Jake Gautreau playing third base for TulaneWow … mentioned in the same breath as Mark Teixeira. As it was, “Jake the Rake” was eventually the first-round pick of the Padres (14th overall) and signed to a $1.875M bonus. Baseball America touted him as the third-best “pure hitter – college” in the draft (some guy named David Wright was ranked the third-best “pure hitter – high school” in that same analysis). In 2002, Gautreau was ranked #77 in BA’s “Top 100 Prospects” in 2002, with an expected ETA of 2004. Yet, here we are in 2007, and he has yet to make his big league debut. What happened?

Part of Gautreau’s lack of progress was due to circumstance. With Sean Burroughs and Phil Nevin ahead of him on the depth chart at 3B, and scouts critical of his defense, the Padres converted him to second base. However, the emergence of Josh Barfield (taken in the 4th round of that same 2001 draft) blocked Gautreau’s path again, and the Padres found themselves with a surplus at the position.

Committing to Bafield, San Diego shopped Gautreau at the trade deadline in July of 2004, and nearly sent him to Texas in return for Brad Fullmer, but the deal was nixed when Fullmer went on the DL with a knee injury. On February 12, 2005, the Padres sent Gautreau to the Indians in return for 3B/OF Corey Smith.

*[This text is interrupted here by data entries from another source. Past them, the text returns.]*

(* ===== verification/Durable.v ===== *)
(** * Nothing acknowledged is forgotten: crashes and restarts

    The whole program over two lives.  While it runs, with either event loop,
    the log stands for the keyspace: for the keyspace it has, in the file, the
    stream and the buffer together, and for one it has had, in the file alone,
    and also in what a death in the middle of a step leaves there.  A second
    start on that brings the keyspace back -- unless the death was in the middle
    of a rewrite, when there can be no log at all.  The conditions are [healthy],
    [faultless] and [good_start]. *)

From S2P Require Import Prelude Buffer Resp UnorderedMap Store Keyspace StoreScan Stats Commands CommandSpec.
From S2P Require Import Dispatch Handler Encode Requests Files Aof AofTheorems AofRewrite Recovery Rdb RdbTheorems RdbFile.
From S2P Require Import Persistence PersistenceTheorems Journal Replication Server PollServer AsioServer.
From S2P Require Import Steps MasterStream ServerLinks Main.

Section Durable.
Context `{UM : UnorderedMap} {C : Type} {B : Backend C}.
Implicit Types (sv : Server C) (l : Link).

(** ** What a request does to the log *)

Lemma stop_replication_persist sv sv' :
  repl_stop_replication sv = Ret sv' → sv_persist sv' = sv_persist sv ∧ store_of sv' = store_of sv.
Proof.
  assert (∀ es sv, sv_persist (link_effects es sv) = sv_persist sv ∧ store_of (link_effects es sv) = store_of sv)
    as Hes.
  { intros es. unfold link_effects. induction es as [|e es IH]; intros sv0; [done|]. cbn [foldl].
    destruct (IH (link_effect_step e sv0)) as [-> ->]. by destruct e. }
  unfold repl_stop_replication. intros [= <-]. cbn. destruct (link_thread_ _); [|done].
  match goal with |- context [link_effects ?es ?sv0] => exact (Hes es sv0) end.
Qed.

Lemma conn_send_persist l d sv sv' : conn_send l d sv = Ret sv' → sv_persist sv' = sv_persist sv.
Proof. by intros (st & r & cs & ->)%conn_send_frame. Qed.

Lemma wall_clock_frame sv : log_frame (sv_persist sv) (sv_persist (wall_clock sv).2).
Proof. by split. Qed.

Lemma start_full_resync_frame lnk sv sv' :
  repl_start_full_resync lnk sv = Ret sv' → log_frame (sv_persist sv) (sv_persist sv').
Proof.
  unfold repl_start_full_resync. destruct lnk as [l|]; [|by intros [= <-]].
  cbn [link_send server_repl]. intros (sv1 & H1%conn_send_persist & H)%bind_Ret.
  destruct (snapshot (store_of sv1)) as [recs s].
  apply bind_Ret in H as (sv2 & H2%conn_send_persist & H). apply bind_Ret in H as (sv3 & H3%conn_send_persist & H).
  apply bind_Ret in H as (peer & _ & [= <-]). cbn in *. rewrite <- H1, <- H2, <- H3. by split.
Qed.

Lemma ack_replicas_frame lnk n todo done_ sv :
  log_frame (sv_persist sv) (sv_persist (ack_replicas lnk n todo done_ sv).2).
Proof.
  revert done_ sv. induction todo as [|rep todo IH]; intros done_ sv; cbn [ack_replicas]; [done|].
  case_bool_decide; [|apply IH]. pose proof (wall_clock_frame sv) as Hw.
  destruct (wall_clock sv) as [t sv1]. etrans; [exact Hw|apply IH].
Qed.

(** Nothing, unless it rewrites it. *)
Lemma dispatch_log lnk args sv r sv' :
  dispatch server_table args lnk sv = Ret (r, sv') → log_file (sv_persist sv) →
  log_frame (sv_persist sv) (sv_persist sv') ∨ ∃ x, rewrite_aof persistence_ops sv = Ret (x, sv').
Proof.
  apply (dispatch_respects server_table (λ sv sv', log_file (sv_persist sv) →
    log_frame (sv_persist sv) (sv_persist sv') ∨ ∃ x, rewrite_aof persistence_ops sv = Ret (x, sv'))).
  split.
  - by left.
  - by left.
  - intros s w _. left. cbn. by rewrite server_info_uptime.
  - intros ops w r' w' [= <-] H Hf. destruct H as [H|[H|H]]; [left; cbn in H; unfold on_persist in H..|by right; eexists].
    + destruct (persist_save _ _) as [r1 [s p]] eqn:E. injection H as <- <-. by apply save_frame in E.
    + destruct (persist_background_save _ _) as [r1 [s p]] eqn:E. injection H as <- <-.
      by apply background_save_frame in E.
  - intros ops h n w r' w' [= <-] [_ H] _. left. cbn in H. unfold repl_replicaof in H.
    destruct (negb _); [by simplify_eq|].
    apply bind_Ret in H as (w1 & [H1 _]%stop_replication_persist & [= <- <-]). cbn. by rewrite H1.
  - intros ops n w w' [= <-] H _. left. destruct H as [H|[[_ H]|[[_ H]|H]]].
    + exact (start_full_resync_frame _ _ _ H).
    + cbn in H. unfold repl_on_replica_ack in H.
      pose proof (ack_replicas_frame lnk n (replicas_ (repl_of w)) [] w) as Ha.
      destruct (ack_replicas _ _ _ _ _) as [reps w1]. injection H as <-. exact Ha.
    + by injection H as <-.
    + cbn in H. by apply stop_replication_persist in H as [-> _].
Qed.

Lemma send_to_all_persist all todo enc sv sv' :
  send_to_all all todo enc sv = Ret sv' → sv_persist sv' = sv_persist sv ∧ store_of sv' = store_of sv.
Proof.
  revert sv. induction todo as [|rep todo IH]; intros sv H; cbn [send_to_all] in H; [by injection H as <-|].
  apply bind_Ret in H as (sv1 & H1 & H). case_bool_decide; [|done].
  destruct (IH _ H) as [-> ->]. by apply conn_send_frame in H1 as (st & r & cs & ->).
Qed.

But bad luck wasn’t exactly Gautreau’s issue; other than dominating short-season rookie ball in his first pro season — earning him a promotion all the way to AAA — Gautreau has not put up the offensive numbers everyone predicted. He hit .286 at class A Lake Elsinore in 2002, with 10 homers and 20 doubles in 390 at-bats, but was overmatched in AA Mobile for the next two years. Maybe part of it was being shuffled from third base to second base, and some of it was due to medical issues; he played through an elbow injury in 2003 and also suffered from ulcerative colitis in both 2002 and 2003.

Since being in the Indians organization, however, he has regressed to non-prospect status. At AAA Buffalo in 2005, Gautreau hit .253 with a .322 OBP and .454. SLG with 18 homeruns in 427 at-bats — not much to get excited about. His 2006 season was cut short due to injury, but wasn’t going so well anyway — a .198 average in 248 at-bats.

Again, much of Gautreau’s performance could be tied to medical issues. He missed significant time in 2006 due to multiple injuries and more intestinal problems, and has not yet played in 2007 after being treated for skin cancer. (Visit this Portland Beavers archive for a full interview that details some of his physical problems).

If Gautreau’s medical problems are the main reason he hasn’t fulfilled his lofty potential, the question is, will he ever be healthy enough to contribute to the Mets? Maybe not, but Omar Minaya hasn’t given up anything to make this a risky proposition. There are no expectations for Gautreau, and if he can stay healthy, and recover that once-mighty swing, he could be a surprise. In short, a low-risk, high-reward — a typical Minaya deal.